Lemma cleanup_guarded_by_existence_witness :
  let E := Stub.dated "01/01/2024" in
  let w := set_temp_headshot TempFile (Stub.machine (Some ["shot1.png"])) in
  let empty := set_temp_headshot TempFile (Stub.machine (Some ["enemies.png"])) in
  let mute :=
    {| tesseract_dir := true; tesseract_exe := true; eng_traineddata := true;
       config_ini := None; scoreboard_csv := None;
       screenshots := Some ["shot1.png"];
       temp_headshot := TempFile; clipboard := None; console := [];
       remove_fault := None; read_fault := None;
       copy_fault := Some PyperclipException; stdin := 2 |} in
  let locked := set_temp_headshot TempLocked (Stub.machine (Some ["enemies.png"])) in
  let rowss := [[["01/01/2024"; "Ascent"; "Jett"; "10"; "2"; "5"]]] in
  (temp_headshot (@run E w) = TempAbsent
   ∧ clipboard (@run E w) = Some (concat rowss)
   ∧ scoreboard_csv (@run E w) = Some (concat rowss)
   ∧ reports_success (@run E w))
  ∧ (temp_headshot (@run E empty) = TempAbsent
     ∧ clipboard (@run E empty) = None
     ∧ reports_error (FileNotFoundError "scoreboard.csv") (@run E empty)
     ∧ ¬ reports_success (@run E empty))
  ∧ (temp_headshot (@run E mute) = TempAbsent
     ∧ clipboard (@run E mute) = None
     ∧ reports_error PyperclipException (@run E mute)
     ∧ ¬ reports_success (@run E mute))
  ∧ (temp_headshot (@run E locked) = TempLocked
     ∧ clipboard (@run E locked) = None
     ∧ reports_error (PermissionError "temp_headshot.png") (@run E locked)
     ∧ ¬ reports_success (@run E locked)).
Proof.
  intros E w empty mute locked rowss.
  destruct (@cleanup_guarded_by_existence E w (JArray []) ["shot1.png"] rowss)
    as [Hfree _];
    [reflexivity | reflexivity | reflexivity | reflexivity | repeat constructor |].
  destruct (@cleanup_guarded_by_existence E empty (JArray []) ["enemies.png"] [[]])
    as [Hempty _];
    [reflexivity | reflexivity | reflexivity | reflexivity | repeat constructor |].
  destruct (@cleanup_guarded_by_existence E mute (JArray []) ["shot1.png"] rowss)
    as [Hmute _];
    [reflexivity | reflexivity | reflexivity | reflexivity | repeat constructor |].
  destruct (@cleanup_guarded_by_existence E locked (JArray []) ["enemies.png"] [[]])
    as [_ Hlocked];
    [reflexivity | reflexivity | reflexivity | reflexivity | repeat constructor |].
  destruct Hfree as (Ha & Hb & _); [discriminate|].
  destruct Hb as (Hb1 & Hb2 & Hb3); [discriminate | reflexivity |].
  destruct Hempty as (Hc & _ & Hd & _); [discriminate|].
  destruct Hd as (Hd1 & Hd2 & Hd3); [reflexivity|].
  destruct Hmute as (He & _ & _ & Hf); [discriminate|].
  destruct (Hf PyperclipException) as (Hf1 & Hf2 & Hf3); [discriminate | reflexivity |].
  destruct Hlocked as (Hl1 & Hl2 & Hl3 & Hl4); [reflexivity|].
  exact (conj (conj Ha (conj Hb1 (conj Hb2 Hb3)))
           (conj (conj Hc (conj Hd1 (conj Hd2 Hd3)))
              (conj (conj He (conj Hf1 (conj Hf2 Hf3)))
                 (conj Hl1 (conj Hl2 (conj Hl3 Hl4)))))).
Defined.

INSTRUCTIONS FOR THE TASK » Among the records above, find the lines where the word "conj" appears and copy them.

EXERCISE RESULT »
  exact (conj (conj Ha (conj Hb1 (conj Hb2 Hb3)))
           (conj (conj Hc (conj Hd1 (conj Hd2 Hd3)))
              (conj (conj He (conj Hf1 (conj Hf2 Hf3)))
                 (conj Hl1 (conj Hl2 (conj Hl3 Hl4)))))).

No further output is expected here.